◆ **How to complete this task**:
Return verbatim all lines from the first one in the records to the line with "intros Hok Hob", both ends kept.

◆ **Exercise input**:
Lemma query_step_sound r t index pc rest r' t' :
  thread_ok t -> obligations t <= count r -> stack t = Query index pc :: rest ->
  query_step r t index pc rest = Some (r', t') -> step_sound r t r' t'.
Proof.
  intros Hok Hob Hst; pose proof (query_top t index _ rest Hok Hst) as ((Hu & Hpc) & Hr & Ha).
  destruct pc; [eauto using reserving_sound| |eauto using admitting_sound|..]; unfold query_step, reserve_step, leave_step;
    try (intros [= <- <-]).
  - destruct (bypass (control t));
      (eapply query_moves; [exact Hok|exact Hst|reflexivity|split; [exact Hu|exact I]|exact Ha]).
  - (* Counted *)
    apply (record_sound r r t index Counted rest Publishing _ (control t)); simpl; auto.
    + intros t1 ->; simpl; auto.
    + pose proof (token_share_nonneg (token_at t index)); unfold token_share in *; simpl; lia.
  - (* PoisonCounted *)
    apply control_sound with (pc := PoisonCounted); simpl; auto.
    pose proof (b2z_nonneg (poison (control t))); lia.
  - (* Publishing *)
    apply control_sound with (pc := Publishing); simpl; auto; lia.
  - (* Calling *)
    destruct (index =? 0)%nat eqn:E; breflect.
    + eapply returns_sound; eauto.
    + eapply query_moves; [exact Hok|exact Hst|reflexivity|split; auto|exact Ha].
  - (* Leaving *)
    destruct (token_admitted (token_at t index)) eqn:Hadm; intros [= <- <-].
    + apply control_sound with (pc := Leaving); simpl; auto; lia.
    + eapply query_moves; [exact Hok|exact Hst|reflexivity|split; auto|exact Ha].
  - (* Revoking *)
    destruct Hpc as [Hi Hadm].
    apply (record_sound r r t index Revoking rest Discounting _ (control t)); simpl; auto; try discriminate.
    + intros t1 ->; simpl; auto.
    + unfold token_share; rewrite Hadm; simpl; lia.
  - apply discounting_sound; auto.
  - apply releasing_sound; auto.
Qed.

(** ** Steps of the controller's functions *)

(** They run at the bottom of the stack, so the thread has nothing else. *)
Lemma control_frame_sound late r t f rest r' t' :
  thread_ok t -> ownership t <= Z.b2z (stop_bit r) -> stack t = f :: rest -> is_query f = false ->
  frame_step late r t = Some (r', t') -> step_sound r t r' t'.
Proof.
  intros [Hl HF Hs Hh Hw] Hown Hst Hq Hstep.
  assert (rest = []) as -> by (rewrite Hst in Hs; destruct f; simpl in *; tauto || discriminate).
  unfold frame_step in Hstep; rewrite Hst in *; unfold ownership in Hown; rewrite Hst in Hown; simpl in *.
  destruct Hs as (Hf & _ & _).
  destruct t as [[hd wr po sa de] ts st ho], r as [sb cn]; simpl in *; subst st.
  destruct f as [| [] | | | |]; simpl in *; try discriminate; repeat branch_in Hstep; simplify_eq;
    unfold step_sound, obligations, ownership; simpl in *; breflect; split_and!; simpl; try lia; try tauto.
  all: try (destruct wr, sb; simpl in *; try discriminate; lia).
  all: try match type of Hf with _ /\ _ => destruct Hf as [-> ->] end.
  all: constructor; simpl; auto.
  all: repeat match goal with
    | |- _ /\ _ => split
    | |- ?b = false => destruct b eqn:?; [specialize (Hh eq_refl)|reflexivity]
    end; auto.
  rewrite Hh in Hown; destruct sb; simpl in Hown; lia.
Qed.

(** ** The system *)

Record guard_inv (s : system) : Prop := {
  inv_threads : Forall thread_ok (threads s);
  inv_count : total obligations (threads s) <= count (regions s);
  inv_gate : total ownership (threads s) = Z.b2z (stop_bit (regions s));
  inv_held : forall i t, threads s !! i = Some t -> holding t = true -> count (regions s) = 0
}.

Lemma guard_inv_initial n : guard_inv (initial_system n).
Proof.
  constructor; simpl.
  - apply Forall_replicate; constructor; simpl; try discriminate; auto.
  - rewrite total_replicate; [lia|reflexivity].
  - apply total_replicate; reflexivity.
  - reflexivity.
Qed.

Lemma held_gate t : thread_ok t -> holding t = true -> 1 <= ownership t.
Proof.
  intros Hok Hh; unfold ownership; rewrite (ok_holding t Hok Hh).
  pose proof (total_nonneg frame_gate (stack t) frame_gate_nonneg); simpl; lia.
Qed.

Lemma held_closed s i t : guard_inv s -> threads s !! i = Some t -> holding t = true -> stop_bit (regions s) = true.
Proof.
  intros [HF _ Hg _] Hi Hh; rewrite Forall_lookup in HF.
  pose proof (held_gate t (HF i t Hi) Hh); pose proof (total_member ownership _ i t ownership_nonneg Hi).
  destruct (stop_bit (regions s)); [reflexivity|simpl in *; lia].
Qed.

(** A sound step of one thread keeps the invariant of the system. *)
Lemma guard_inv_update s i t r' t' :
  guard_inv s -> threads s !! i = Some t -> step_sound (regions s) t r' t' ->
  guard_inv (mkSystem r' (<[i := t']> (threads s))).
Proof.
  intros Hinv Hi (Hok & Hob & Hown & Hst & Hh); pose proof Hinv as [HF Hc Hg Hd].
  constructor; simpl.
  - apply Forall_insert; assumption.
  - rewrite (total_insert _ _ _ _ _ Hi); lia.
  - rewrite (total_insert _ _ _ _ _ Hi); lia.
  - intros j u Hj Hu.
    assert (Hkeep : forall k v, threads s !! k = Some v -> holding v = true -> count r' = 0).
    { intros k v Hk Hv; apply Hst; [eapply held_closed|eapply Hd]; eauto. }
    apply lookup_insert_cases in Hj as [(_ & <- & _)|[_ Hj]]; [|eauto].
    destruct (Hh Hu) as [Ht|?]; eauto.
Qed.

Lemma push_sound r t f :
  thread_ok t -> frame_ok t f -> frame_share f = 0 -> frame_gate f = 0 ->
  match f with Query index _ => apart index (stack t) | _ => stack t = [] end ->
  step_sound r t r (goto f (stack t) t).
Proof.
  intros [Hl HF Hs Hh Hw] Hf Hsh Hg Ha; unfold step_sound, obligations, ownership; split_and!; simpl; try tauto; try lia.
  constructor; simpl; auto.
  - split; [eapply frame_ok_ext; eauto|split; [|exact Ha]]; eapply stack_ok_ext; eauto.
  - intros Hwr; destruct (Hw Hwr) as [?|Hd]; [auto|right; rewrite Hd; apply orb_true_r].
Qed.

Lemma guard_inv_step s s' : guard_inv s -> guard_step s s' -> guard_inv s'.
Proof.
  intros Hinv Hstep; pose proof (inv_threads s Hinv) as HF; rewrite Forall_lookup in HF.
  assert (Hob : forall i t, threads s !! i = Some t -> obligations t <= count (regions s)).
  { intros i t Hi; pose proof (total_member obligations _ i t obligations_nonneg Hi).
    pose proof (inv_count s Hinv); lia. }
  assert (Hown : forall i t, threads s !! i = Some t -> ownership t <= Z.b2z (stop_bit (regions s))).
  { intros i t Hi; rewrite <- (inv_gate s Hinv); exact (total_member ownership _ i t ownership_nonneg Hi). }
  destruct Hstep as [s i t late r t' Hi Hf|s i t Hi|s i t f Hi Hst Hf|s i t f rest Hi Hst Hq];
    (eapply guard_inv_update; [exact Hinv|exact Hi|]).
  - destruct (stack t) as [|f rest] eqn:Hst; [unfold frame_step in Hf; rewrite Hst in Hf; discriminate|].
    destruct (is_query f) eqn:Hq; [|eapply control_frame_sound; eauto].
    destruct f; try discriminate; unfold frame_step in Hf; rewrite Hst in Hf; eapply query_step_sound; eauto.
  - apply push_sound; [eauto|split; [congruence|reflexivity]|reflexivity..|intros ?; congruence].
  - rewrite <- Hst; apply push_sound; eauto; clear - Hf Hst; rewrite !elem_of_cons, elem_of_nil in Hf;
      destruct Hf as [->|[->|[->|[->|[]]]]]; simpl; auto.
  - destruct f; try discriminate; eapply returns_sound; eauto.
Qed.

Lemma guard_inv_steps n s : guard_steps (initial_system n) s -> guard_inv s.
Proof.
  intros H; remember (initial_system n) as s0 eqn:E; induction H as [|s1 s2 s3 _ IH Hs]; subst.
  - apply guard_inv_initial.
  - eapply guard_inv_step; eauto.
Qed.

(** A query inside the call is covered by its thread's shares. *)
Lemma inside_call_counted t : thread_ok t -> inside_call t -> 1 <= obligations t.
Proof.
  intros Hok (index & a & Hin & Ha).
  assert (Hf : frame_ok t (Query index (Calling a))).
  { pose proof (ok_stack t Hok) as Hs; induction (stack t) as [|f fs IH]; [set_solver|].
    destruct Hs as (Hf & Hr & _); apply elem_of_cons in Hin as [<-|Hin]; auto. }
  assert (Hadm : poison (control t) = true \/ exists j, token_admitted (token_at t j) = true).
  { destruct a; simpl in Hf; intuition eauto. }
  pose proof (total_nonneg frame_share (stack t) frame_share_nonneg).
  pose proof (total_nonneg token_share (tokens t) token_share_nonneg).
  pose proof (b2z_nonneg (poison (control t))).
  unfold obligations; destruct Hadm as [->|[j Hj]]; [simpl; lia|apply admitted_share in Hj; lia].
Qed.

(** ** Running schedules *)

Inductive move := Go (i : nat) (late : bool) | StartQuery (i : nat) | StartControl (i : nat) (f : frame) | Exit (i : nat).

Definition thread_of (m : move) : nat := match m with Go i _ | StartQuery i | StartControl i _ | Exit i => i end.

Definition is_control (f : frame) : bool :=
  match f with TryStop Checking | Resume | ControllerEnter | ControllerLeave => true | _ => false end.

Definition play (m : move) (r : region_word) (t : thread) : option (region_word * thread) :=
  match m with
  | Go _ late => frame_step late r t
  | StartQuery _ => Some (r, goto (Query 0 (Reserving 0)) (stack t) t)
  | StartControl _ f =>
      match stack t with [] => if is_control f then Some (r, goto f [] t) else None | _ => None end
  | Exit _ => match stack t with f :: rest => if is_query f then Some (r, finish rest t) else None | [] => None end
  end.

Fixpoint play_all (ms : list move) (s : system) : option system :=
  match ms with
  | [] => Some s
  | m :: ms =>
      match threads s !! thread_of m with
      | Some t =>
          match play m (regions s) t with
          | Some (r, t') => play_all ms (mkSystem r (<[thread_of m := t']> (threads s)))
          | None => None
          end
      | None => None
      end
  end.

Lemma guard_steps_trans s s' s'' : guard_steps s s' -> guard_steps s' s'' -> guard_steps s s''.
Proof. intros H H'; revert H; induction H' as [|s1 s2 s3 _ IH Hs]; intros H; [exact H|]; exact (GuardTrans _ _ _ (IH H) Hs). Qed.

◆ **Solution for this problem**:
Lemma query_step_sound r t index pc rest r' t' :
  thread_ok t -> obligations t <= count r -> stack t = Query index pc :: rest ->
  query_step r t index pc rest = Some (r', t') -> step_sound r t r' t'.
Proof.
  intros Hok Hob Hst; pose proof (query_top t index _ rest Hok Hst) as ((Hu & Hpc) & Hr & Ha).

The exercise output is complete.